Personal information
- Full name: Shaquana Latish Quintyne
- Born: 3 January 1996 (age 30) Barbados
- Batting: Right-handed
- Bowling: Right-arm leg break
- Role: Bowler

International information
- National side: West Indies (2011–2016);
- ODI debut (cap 75): 1 September 2011 v Pakistan
- Last ODI: 16 November 2016 v India
- T20I debut (cap 27): 11 September 2011 v Pakistan
- Last T20I: 22 November 2016 v India

Domestic team information
- 2009–2016: Barbados

Career statistics
| Competition | WODI | WT20I | WLA | WT20 |
| Matches | 40 | 45 | 68 | 62 |
| Runs scored | 482 | 181 | 811 | 448 |
| Batting average | 17.85 | 10.05 | 16.89 | 17.92 |
| 100s/50s | 0/0 | 0/0 | 0/1 | 0/2 |
| Top score | 42 | 29 | 60 | 56* |
| Balls bowled | 1,330 | 813 | 2,403 | 1,125 |
| Wickets | 35 | 39 | 74 | 59 |
| Bowling average | 24.48 | 19.97 | 17.21 | 16.18 |
| 5 wickets in innings | 0 | 1 | 0 | 1 |
| 10 wickets in match | 0 | 0 | 0 | 0 |
| Best bowling | 4/14 | 5/16 | 4/10 | 5/16 |
| Catches/stumpings | 9/– | 13/– | 16/– | 17/– |
- Source: Cricinfo, 22 May 2021

= Shaquana Quintyne =

West Indian cricketer (born 1996)

Shaquana Latish Quintyne (born 3 January 1996) is a Barbadian former cricketer who played as a right-arm leg break bowler. She appeared in 40 One Day Internationals and 45 Twenty20 Internationals for the West Indies between 2011 and 2016. She played domestic cricket for Barbados.

In March 2017, Quintyne suffered an injury to her right knee during a training session for the West Indies. Subsequent surgeries were unable to fix the problem, effectively ending her career.

== Career ==
Quintyne played domestically for Barbados, holding the record batting score for both List A and Twenty20 cricket within Barbados. In 2011, aged 17, she made her debut for the West Indies against Pakistan. She played 40 One Day Internationals and 45 Twenty20 matches for the West Indies.
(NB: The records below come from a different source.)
Definition MemBlock_next (b : MemBlock) : nat * MemBlock := (length b, b ++ [[]]).

(** Modelled from the spec: the voxel a resident stands for, with the bytes
    its data pointer refers to. *)
Definition deref (b : MemBlock) (r : Resident) : option Voxel :=
  mkVoxel (r_point r) <$> b !! r_slot r.

(** Modelled from the spec: [dst.initDeep(point, data, size)], the "deep
    copy" of point and bytes into the slot of [dst]. *)
Definition initDeep (b : MemBlock) (slot : nat) (v : Voxel) : Resident * MemBlock :=
  (mkResident (v_point v) slot, <[slot := v_data v]> b).

End types.

(** [Hierarchy]: point count per persisted chunk. *)
Abbreviation Hierarchy := (gmap Dxyz Z).

Module hierarchy.

(** Modelled from the spec: [hierarchy::get] of builder/hierarchy.hpp, the
    lookup in the "sparse mapping dxyz -> point_count (u64)"; the constructor
    of [Chunk] tests its result with [!], so a node that is absent reads 0. *)
Definition get (h : Hierarchy) (k : Dxyz) : Z := default 0 (h !! k).

End hierarchy.

(** Key arithmetic lives in types/key.hpp; the builder uses these three
    operations of it, and the postfix of a chunk's file name. *)
Class KeyOps `{G : Geometry} := {
  step : Key → Point → Key;
  getStep : ChunkKey → Dir → ChunkKey;
  toString : ChunkKey → string;
  getPostfix : Metadata → Z → string
}.

(* ===================================================================== *)
(** * builder/overflow.hpp *)
(* ===================================================================== *)

Module overflow.
Section overflow.
Context `{G : Geometry}.

(** An entry's voxel points at the slot of [block] it was given by
    [block.next()].  Nothing writes to that slot while the overflow is
    attached to its chunk, so the entry carries the bytes of its slot. *)
Record Entry := mkEntry { e_voxel : Voxel; e_key : Key }.

Record Overflow := mkOverflow {
  o_chunkKey : ChunkKey;
  o_block : MemBlock;
  o_list : list Entry
}.

(** [Overflow(chunkKey, pointSize)] *)
Definition make (ck : ChunkKey) : Overflow := mkOverflow ck [] [].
In March 2017, whilst training for the upcoming Women's Cricket World Cup in England, Quintyne injured her knee whilst diving for a ball. The physios applied ice and cataflam but this had no effect. The West Indies Cricket Board (now Cricket West Indies) suggested she go for surgery in Jamaica with a doctor they recommended. The surgery was not a success and an independent doctor in Barbados had to remove screws as they had not been set correctly. Another surgery was conducted in Canada where the doctors stated that due to the lack of cartilage in her knee, she would never play cricket again.
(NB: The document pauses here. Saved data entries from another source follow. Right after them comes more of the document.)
(** Whatever the printer returns, the objects that a watch hands to it
    are the current objects followed by the events that are not dropped,
    in that order, up to and including the first one it rejects. *)
Lemma watch_rendered (mapping : RESTMapping (Raw f)) (printer : ResourcePrinter f)
  (obj : Object (Raw f)) (rv : string) (w : list (Event (Raw f))) (st : St f) :
  Streaming f mapping printer obj rv w ->
  exists l,
    log (fst (watch f options st)) = (log st ++ l)%list
    /\ printed l
       = rendered printer (printerState st)
           (map (toInternal mapping)
              (snapshot f options obj ++ streamed f obj w)).
Proof.
  intro Hs.
  assert (Hp : printed (log (fst (watch f options st)))
               = (printed (log st)
                  ++ rendered printer (printerState st)
                       (map (toInternal mapping)
                          (snapshot f options obj ++ streamed f obj w)))%list).
  { destruct Hs as [info infos printer obj rv w Herr Hinfos Hkind Hprinter Hobj Hrv Hw].
    unfold watch. rewrite Herr, Hinfos.
    unfold bind at 1. simpl. unfold bind at 1. simpl. unfold bind at 1.
    rewrite (checkSingleKind_same info infos st Hkind).
    unfold watchInfos. rewrite Hprinter, Hobj.
    unfold bind at 1. simpl. unfold bind at 1. simpl. unfold bind at 1.
    assert (Hrv' : (if IsListType f obj
                    then orReturn (ResourceVersion (Mapping info) obj)
                    else ret "0") st = (st, Ret rv)).
    { destruct (IsListType f obj); [rewrite Hrv|]; simpl; [reflexivity|].
      now inversion Hrv. }
    rewrite Hrv'. clear Hrv'.
    rewrite map_app. unfold snapshot.
    destruct (WatchOnly options); simpl.
    - unfold bind at 1. simpl. unfold bind at 1. simpl. rewrite Hw.
      unfold bind at 1. simpl. unfold bind at 1.
      match goal with |- context [Until _ true w None ?s] =>
        pose proof (Until_streamed_rendered printer (Mapping info) obj w s) as Hk
      end.
      destruct (Until _ true w None _) as [st2 [r | e | ]]; simpl in *;
        rewrite Hk, printed_app; simpl; now rewrite app_nil_r.
    - match goal with
      | |- context [printCurrent printer (Mapping info) ?objs] =>
          set (current := objs)
      end.
      destruct (printsAll_dec printer (printerState st)
                  (map (toInternal (Mapping info)) current)) as [Hall | Hnot].
      + rewrite (proj1 (rendered_app printer (printerState st) _ _) Hall).
        unfold bind at 1. unfold bind at 1. unfold bind at 1.
        rewrite (printCurrent_all printer (Mapping info) current st Hall).
        simpl. unfold bind at 1. simpl. rewrite Hw.
        simpl. unfold bind at 1.
        match goal with |- context [Until _ true w None ?s] =>
          pose proof (Until_streamed_rendered printer (Mapping info) obj w s) as Hk
        end.
        destruct (Until _ true w None _) as [st2 [r | e | ]]; simpl in *;
          rewrite Hk, !printed_app, printed_printedTo; simpl;
          now rewrite !app_nil_r, <- app_assoc.
      + rewrite (proj2 (rendered_app printer (printerState st) _ _) Hnot).
        destruct (printCurrent_rendered printer (Mapping info) current st)
          as [Hr Hf].
        destruct (Hf Hnot) as [e He].
        unfold bind at 1. unfold bind at 1. unfold bind at 1.
        destruct (printCurrent printer (Mapping info) current st) as [st1 o].
        simpl in He, Hr. subst o. simpl. exact Hr. }
  destruct (writes_watch f options st) as [l [E _]].
  exists l. split; [exact E|].
  rewrite E, printed_app in Hp. now apply app_inv_head in Hp.
Qed.

(** In a watch-only watch the stream is opened first, and what follows
    in the log are the events handed to the printer. *)
Lemma watch_only_log (mapping : RESTMapping (Raw f)) (printer : ResourcePrinter f)
  (obj : Object (Raw f)) (rv : string) (w : list (Event (Raw f))) (st : St f) :
  Streaming f mapping printer obj rv w ->
  WatchOnly options = true ->
  exists l,
    log (fst (watch f options st)) = (log st ++ OpenWatch rv :: l)%list
    /\ printed l
       = rendered printer (printerState st)
           (map (toInternal mapping) (streamed f obj w)).
Proof.
  intros Hs Hwo.
  destruct Hs as [info infos printer obj rv w Herr Hinfos Hkind Hprinter Hobj Hrv Hw].
  unfold watch. rewrite Herr, Hinfos.
  unfold bind at 1. simpl. unfold bind at 1. simpl. unfold bind at 1.
  rewrite (checkSingleKind_same info infos st Hkind).
  unfold watchInfos. rewrite Hprinter, Hobj.
  unfold bind at 1. simpl. unfold bind at 1. simpl. unfold bind at 1.
  assert (Hrv' : (if IsListType f obj
                  then orReturn (ResourceVersion (Mapping info) obj)
                  else ret "0") st = (st, Ret rv)).
  { destruct (IsListType f obj); [rewrite Hrv|]; simpl; [reflexivity|].
    now inversion Hrv. }
  rewrite Hrv'. clear Hrv'. rewrite Hwo. simpl.
  unfold bind at 1. simpl. unfold bind at 1. simpl. rewrite Hw.
  unfold bind at 1. simpl. unfold bind at 1.
  match goal with |- context [Until _ true w None ?s] =>
    pose proof (Until_streamed_rendered printer (Mapping info) obj w s) as Hk;
    destruct (writes_Until f (IsListType f obj) printer (Mapping info) w true
                None s) as [l [E _]]
  end.
  exists l.
  destruct (Until _ true w None _) as [st2 [r | e | ]]; simpl in *;
    rewrite E in *; rewrite <- app_assoc; (split; [reflexivity|]);
    rewrite !printed_app in Hk; simpl in Hk;
    rewrite app_nil_r in Hk; now apply app_inv_head in Hk.
Qed.

(** C1.  When [watch] gets as far as the stream and is not watch-only,
    the objects it hands to the printer are: the current object or list
    items, then the objects of the delivered events in the order of
    delivery, without the first event when the target is a single object;
    each once, and up to and including the first one for which [PrintObj]
    returns an error, after which nothing more is rendered.  When
    [PrintObj] returns no error, the log of the run is exactly the calls
    for the current objects, a flush, the opening of the stream, and one
    call for each of these events.  A single object and a stream of [n]
    events then give [1 + (n - 1)] calls; a list of [k] items gives
    [k + n]. *)
Theorem first_event_is_dropped (mapping : RESTMapping (Raw f))
  (printer : ResourcePrinter f) (obj : Object (Raw f)) (rv : string)
  (w : list (Event (Raw f))) (st : St f) :
  Streaming f mapping printer obj rv w ->
  WatchOnly options = false ->
  let current := if IsListType f obj then fst (ExtractList f obj) else [obj] in
  let events := map ev_Object (if IsListType f obj then w else tl w) in
  (exists l,
      log (fst (watch f options st)) = (log st ++ l)%list
      /\ printed l
         = rendered printer (printerState st)
             (map (toInternal mapping) (current ++ events))
      /\ (forall pre x post,
             map (toInternal mapping) (current ++ events)
             = (pre ++ x :: post)%list ->
             printsAll printer (printerState st) pre ->
             snd (printer (printerAfter printer (printerState st) pre) x)
             <> None ->
             printed l = (pre ++ [x])%list))
  /\ (printsAll printer (printerState st)
        (map (toInternal mapping) (current ++ events)) ->
      exists l,
        log (fst (watch f options st)) = (log st ++ l)%list
        /\ snd (watch f options st) = Ret tt
        /\ l = (map (printedTo TabWriter) (map (toInternal mapping) current)
                ++ Flush :: OpenWatch rv
                   :: map (printedTo Out) (map (toInternal mapping) events))%list
        /\ List.length (printed l)
           = if IsListType f obj
             then List.length (fst (ExtractList f obj)) + List.length w
             else 1 + (List.length w - 1)).
Proof.
  intros Hs Hwo current events.
  assert (Hcur : snapshot f options obj = current)
    by (unfold snapshot; now rewrite Hwo).
  assert (Hev : streamed f obj w = events) by reflexivity.
  split.
  - destruct (watch_rendered mapping printer obj rv w st Hs) as [l [E Hp]].
    rewrite Hcur, Hev in Hp.
    exists l. split; [exact E|]. split; [exact Hp|].
    intros pre x post Hsplit Hpre Hx. rewrite Hp, Hsplit.
    now apply rendered_stops.
  - intro Hall. rewrite <- Hcur, <- Hev in Hall.
    pose proof (watch_runs mapping printer obj rv w st Hs Hall) as Hrun.
    unfold runs in Hrun. rewrite Hrun. simpl.
    rewrite Hwo, Hcur, Hev.
    eexists. split; [reflexivity|]. split; [reflexivity|]. split; [reflexivity|].
    rewrite printed_app. simpl. rewrite !printed_printedTo.
    rewrite length_app. simpl. unfold current, events. rewrite !length_map.
    destruct (IsListType f obj); simpl; [reflexivity|].
    destruct w; simpl; lia.
Qed.

(** C10.  A watch-only watch of a single object prints no current object,
    opens the stream at version 0 and still drops the first event that
    the stream delivers: the objects it hands to the printer are those of
    the later events, in the order of delivery, each once, up to and
    including the first one for which [PrintObj] returns an error; of [n]
    delivered events at most [n - 1] are rendered.  When [PrintObj]
    returns no error, the log is the opening of the stream followed by one
    call for each of them, so that the last [n - 1] events are
    rendered. *)
Theorem watch_only_drops_first_event (mapping : RESTMapping (Raw f))
  (printer : ResourcePrinter f) (obj : Object (Raw f)) (rv : string)
  (w : list (Event (Raw f))) (st : St f) :
  Streaming f mapping printer obj rv w ->
  WatchOnly options = true ->
  IsListType f obj = false ->
  (rv = "0"
   /\ exists l,
       log (fst (watch f options st)) = (log st ++ OpenWatch "0" :: l)%list
       /\ printed l
          = rendered printer (printerState st)
              (map (toInternal mapping) (map ev_Object (tl w)))
       /\ List.length (printed l) <= List.length w - 1
       /\ (forall initial changes,
              w = initial :: changes ->
              printed l
              = rendered printer (printerState st)
                  (map (toInternal mapping) (map ev_Object changes))))
  /\ (printsAll printer (printerState st)
        (map (toInternal mapping) (map ev_Object (tl w))) ->
      exists l,
        log (fst (watch f options st)) = (log st ++ l)%list
        /\ snd (watch f options st) = Ret tt
        /\ l = OpenWatch "0"
               :: map (printedTo Out)
                    (map (toInternal mapping) (map ev_Object (tl w)))
        /\ printed l = map (toInternal mapping) (map ev_Object (tl w))
        /\ List.length (printed l) = List.length w - 1).
Proof.
  intros Hs Hwo Hsingle.
  assert (Hrv : rv = "0").
  { destruct Hs as [info infos printer obj rv w _ _ _ _ _ Hrv _].
    rewrite Hsingle in Hrv. now inversion Hrv. }
  subst rv.
  assert (Hobjs : (snapshot f options obj ++ streamed f obj w)%list
                  = map ev_Object (tl w)).
  { unfold snapshot, streamed. now rewrite Hwo, Hsingle. }
  split.
  - split; [reflexivity|].
    destruct (watch_only_log mapping printer obj "0" w st Hs Hwo) as [l [E Hp]].
    unfold streamed in Hp. rewrite Hsingle in Hp.
    exists l. split; [exact E|]. split; [exact Hp|]. split.
    + rewrite Hp.
      etransitivity; [apply rendered_length|].
      rewrite !length_map. destruct w; simpl; lia.
    + intros initial changes ->. exact Hp.
  - intro Hall. rewrite <- Hobjs in Hall.
    pose proof (watch_runs mapping printer obj "0" w st Hs Hall) as Hrun.
    unfold runs in Hrun. rewrite Hrun. simpl.
    unfold snapshot, streamed. rewrite Hwo, Hsingle. simpl.
    eexists. split; [reflexivity|]. split; [reflexivity|]. split; [reflexivity|].
    simpl. rewrite printed_printedTo. split; [reflexivity|].
    rewrite !length_map. destruct w; simpl; lia.
Qed.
After this, Cricket West Indies stopped providing assistance for her treatment and terminated her central contract. This was due to Cricket West Indies' Total and Permanent Disablement policy not applying to the women's team in 2017. The West Indies Players Association also failed to represent her. The Barbados Cricket Association also failed to intervene, claiming it was a West Indies matter. In 2020, she brought a lawsuit against Cricket West Indies.

After cricket, she trained at the National Academy of Sports Medicine in the United States and qualified as a personal trainer.